Task goal
Begin at the line below that contains "(** ** The price list *)". Repeat it and all remaining lines of the records exactly.

Source data
-----
Definition ListWebhooks : H response :=
  hooks ← must (call_store PgMisc.ListWebhooks);
  reply 200 (BWebhooks (map toWebhook hooks)).

Record NewWebhookBody := {
  nwb_Type : option string; nwb_Name : string; nwb_Url : string; nwb_Events : list string;
  nwb_Enabled : option bool; nwb_Secret : option string;
}.

Definition CreateWebhook (p : option Principal) (b : NewWebhookBody) : H response :=
  if bool_decide (nwb_Name b = "") then refuse 400 codeBadRequest "name is required"
  else
    match ValidateURL (nwb_Url b) with
    | Some e => refuse 400 codeBadRequest (err_message e)
    | None =>
      events ← validateWebhookEvents (nwb_Events b);
      chType ← webhookType (nwb_Type b);
      id ← must (call_store uuid_New);
      let secret := default "" (nwb_Secret b) in
      enc ← (if bool_decide (chType = WebhookTypeSlack) || bool_decide (secret = "")
             then mret None
             else e ← encryptClientSecret secret; mret (Some e));
      created ← must (call_store (PgMisc.CreateWebhook
        {| nw_ID := id; nw_Type := chType; nw_Name := nwb_Name b; nw_URL := nwb_Url b;
           nw_Events := events; nw_SecretEnc := enc; nw_Enabled := default true (nwb_Enabled b);
           nw_CreatedBy := actorID p |}
        [audit_entry p "webhook.create" "webhook" id
           (Some (JObj [("name", JStr (nwb_Name b)); ("url", JStr (nwb_Url b));
                        ("events", JArr (map JStr events))]))]));
      reply 201 (BWebhook (toWebhook created))
    end.

Record WebhookPatch := {
  wpb_Type : option string; wpb_Name : option string; wpb_Url : option string;
  wpb_Events : option (list string); wpb_Enabled : option bool; wpb_Secret : option string;
}.

Definition UpdateWebhook (p : option Principal) (webhookId : uuid) (b : WebhookPatch) : H response :=
  type_ ← match wpb_Type b with
          | Some t => ct ← webhookType (Some t); mret (Some ct)
          | None => mret None
          end;
  match ValidateURL <$> wpb_Url b with
  | Some (Some e) => refuse 400 codeBadRequest (err_message e)
  | _ =>
    events ← match wpb_Events b with
             | Some es => es ← validateWebhookEvents es; mret (Some es)
             | None => mret None
             end;
    enc ← match wpb_Secret b with
          | Some secret => if bool_decide (secret = "") then mret None
                           else e ← encryptClientSecret secret; mret (Some e)
          | None => mret None
          end;
    or_not_found "webhook"
      (call_store (PgMisc.UpdateWebhook webhookId
         {| wu_Type := type_; wu_Name := wpb_Name b; wu_URL := wpb_Url b; wu_Events := events;
            wu_SecretSet := is_some (wpb_Secret b); wu_SecretEnc := enc;
            wu_Enabled := wpb_Enabled b |}
         [audit_entry p "webhook.update" "webhook" webhookId None]))
      (λ updated, reply 200 (BWebhook (toWebhook updated)))
  end.

Definition DeleteWebhook (p : option Principal) (webhookId : uuid) : H response :=
  or_not_found "webhook"
    (call_store (PgMisc.DeleteWebhook webhookId [audit_entry p "webhook.delete" "webhook" webhookId None]))
    (λ _, reply 204 BNone).

(** [webhooks] is nil when no dispatcher is wired. *)
Definition TestWebhook (webhooks : option WebhookTester) (webhookId : uuid) : H response :=
  or_not_found "webhook" (call_store (GetWebhook webhookId)) (λ wh,
    match webhooks with
    | None => reply 200 (BWebhookTest false "webhook dispatcher not available")
    | Some t =>
      '(ok, msg) ← must (call_store (wt_SendTest t wh));
      reply 200 (BWebhookTest ok msg)
    end).

(** ** The price list *)

Definition GetBillingSettings : H response :=
  b ← must (call_store PgMisc.GetBillingSettings);
  reply 200 (BBillingSettings (toBillingSettings b)).

Definition negative (o : option Z) : bool := match o with Some v => (v <? 0)%Z | None => false end.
-----
Expected answer
(** ** The price list *)

Definition GetBillingSettings : H response :=
  b ← must (call_store PgMisc.GetBillingSettings);
  reply 200 (BBillingSettings (toBillingSettings b)).

Definition negative (o : option Z) : bool := match o with Some v => (v <? 0)%Z | None => false end.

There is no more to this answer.